Hamilton-Jacobi equations from mean-field spin glasses

TL;DR

This paper establishes the well-posedness of Hamilton-Jacobi equations derived from mean-field spin glass models in the viscosity sense, connecting finite-dimensional approximations with infinite-dimensional solutions.

Contribution

It introduces a viscosity solution framework for these equations, proving comparison principles and convergence of approximations, and relates existing solution notions to viscosity solutions.

Findings

Proved comparison principle for the equations.

Established convergence of finite-dimensional approximations.
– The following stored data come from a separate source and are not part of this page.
(** * build.py: the build-and-package script of sasa

    The script runs the PowerShell build driver, stops with exit status 1
    when the driver fails, and otherwise writes five prebuilt libraries
    into [build.zip].  This file embeds the script as a program in a small
    state-and-exception monad over a model of the file system and of the
    host the script runs on, and states the behaviour the design document
    expects of it. *)

From Stdlib Require Import ZArith Ascii.
From stdpp Require Import base strings list gmap.

Local Open Scope Z_scope.
Local Open Scope string_scope.

(** ** File system *)

(** What a regular file holds.  An archive written by [zipfile] is kept as
    its sequence of members (entry name, member data) in the order in which
    they were written; any other file is its bytes. *)
#[local] Unset Elimination Schemes.
Inductive content :=
| Raw (data : list Byte.byte)
| Zip (members : list (string * content)).
#[local] Set Elimination Schemes.

(** Paths are the strings the script passes to the library, all relative to
    the working directory.  A path that is not in the map does not exist;
    a path in the map is a regular file. *)
Abbreviation FS := (gmap string content).

Definition zero_length (c : content) : bool :=
  match c with
  | Raw [] => true
  | _ => false
  end.
(** *** DELETE /remove_project_member *)

Definition delete_where {A} (p : A -> bool) (rows : list A) : list A :=
  filter (fun r => negb (p r)) rows.

(** DELETE FROM project_members WHERE project_id = ? AND user_id = ? *)
Definition removeMemberQuery (projectId userId : Z) : statement OkPacket :=
  fun db =>
    Some (with_project_members (delete_where (member_of projectId userId)) db,
          {| affectedRows := count (member_of projectId userId) (project_members db);
             insertId := 0 |}).

Definition remove_project_member (projectId userId : Z) : M http_response :=
  d <- queryDatabase (removeMemberQuery projectId userId) ;;
  match d with
  | Err => ret (answer 500 "Database error")
  | Rows _ => ret (answer 200 "Project member removed successfully")
  end.

(** *** DELETE /delete_project/:id and /admin/delete_project/:id *)

(** DELETE FROM notifications WHERE project_id = ? *)
Definition deleteNotificationsQuery (projectId : Z) : statement OkPacket :=
  fun db =>
    let hit := fun n => Z.eqb (n_project_id n) projectId in
    Some (with_notifications (delete_where hit) db,
          {| affectedRows := count hit (notifications db); insertId := 0 |}).

(** DELETE FROM project_members WHERE project_id = ? *)
Definition deleteProjectMembersQuery (projectId : Z) : statement OkPacket :=
  fun db =>
    let hit := fun m => Z.eqb (pm_project_id m) projectId in
    Some (with_project_members (delete_where hit) db,
          {| affectedRows := count hit (project_members db); insertId := 0 |}).

(** DELETE FROM user_history WHERE id = ? AND user_id = ? *)
Definition deleteProjectQuery (projectId userId : Z) : statement OkPacket :=
  fun db =>
    Some (with_user_history (delete_where (owned_by projectId userId)) db,
          {| affectedRows := count (owned_by projectId userId) (user_history db);
             insertId := 0 |}).

(** DELETE FROM user_history WHERE id = ? *)
Definition adminDeleteProjectQuery (projectId : Z) : statement OkPacket :=
  fun db =>
    let hit := fun h => Z.eqb (uh_id h) projectId in
    Some (with_user_history (delete_where hit) db,
          {| affectedRows := count hit (user_history db); insertId := 0 |}).

(** The handler of a user: three statements in a row, outside any
    transaction. *)
Definition delete_project (projectId userId : Z) : M http_response :=
  n <- queryDatabase (deleteNotificationsQuery projectId) ;;
  match n with
  | Err => ret (answer 500 "Database error")
  | Rows _ =>
      m <- queryDatabase (deleteProjectMembersQuery projectId) ;;
      match m with
      | Err => ret (answer 500 "Database error")
      | Rows _ =>
          p <- queryDatabase (deleteProjectQuery projectId userId) ;;
          match p with
          | Err => ret (answer 500 "Database error")
          | Rows _ => ret (answer 200 "Project deleted successfully")
          end
      end
  end.

(** The handler of an administrator: the same statements in a transaction,
    which is committed before the number of deleted projects is looked at. *)
Definition admin_delete_project (projectId : Z) : M http_response :=
  e <- beginTransaction ;;
  if e : bool then ret (answer 500 "Transaction error")
  else
    n <- queryDatabase (deleteNotificationsQuery projectId) ;;
    match n with
    | Err => rollback_with 500 "Error deleting notifications"
    | Rows _ =>
        m <- queryDatabase (deleteProjectMembersQuery projectId) ;;
        match m with
        | Err => rollback_with 500 "Error deleting project members"
        | Rows _ =>
            p <- queryDatabase (adminDeleteProjectQuery projectId) ;;
            match p with
            | Err => rollback_with 500 "Error deleting project"
            | Rows projectResults =>
                k <- commit ;;
                if k : bool then rollback_with 500 "Transaction commit error"
                else if Z.ltb 0 (affectedRows projectResults)
                     then ret (answer 200 "Project deleted successfully")
                     else ret (answer 404 "Project not found")
            end
        end
    end.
Connected existing solution concepts to viscosity solutions.

Abstract

We give a meaning to the Hamilton--Jacobi equation arising from mean-field spin glass models in the viscosity sense, and establish the corresponding well-posedness. Originally defined on the set of monotone probability measures, these equations can be interpreted, via an isometry, to be defined on an infinite-dimensional closed convex cone with an empty interior in a Hilbert space. We prove the comparison principle, and the convergence of finite-dimensional approximations furnishing the existence of solutions. Under additional convexity conditions, we show that the solution can be represented by a version of the Hopf--Lax formula, or the Hopf formula on cones. Previously, two notions of solutions were considered, one defined directly as the Hopf--Lax formula, and another as limits of finite-dimensional approximations. They have been proven to describe the limit free energy in a wide class of mean-field spin glass models. This work shows that these two kinds of solutions are viscosity solutions.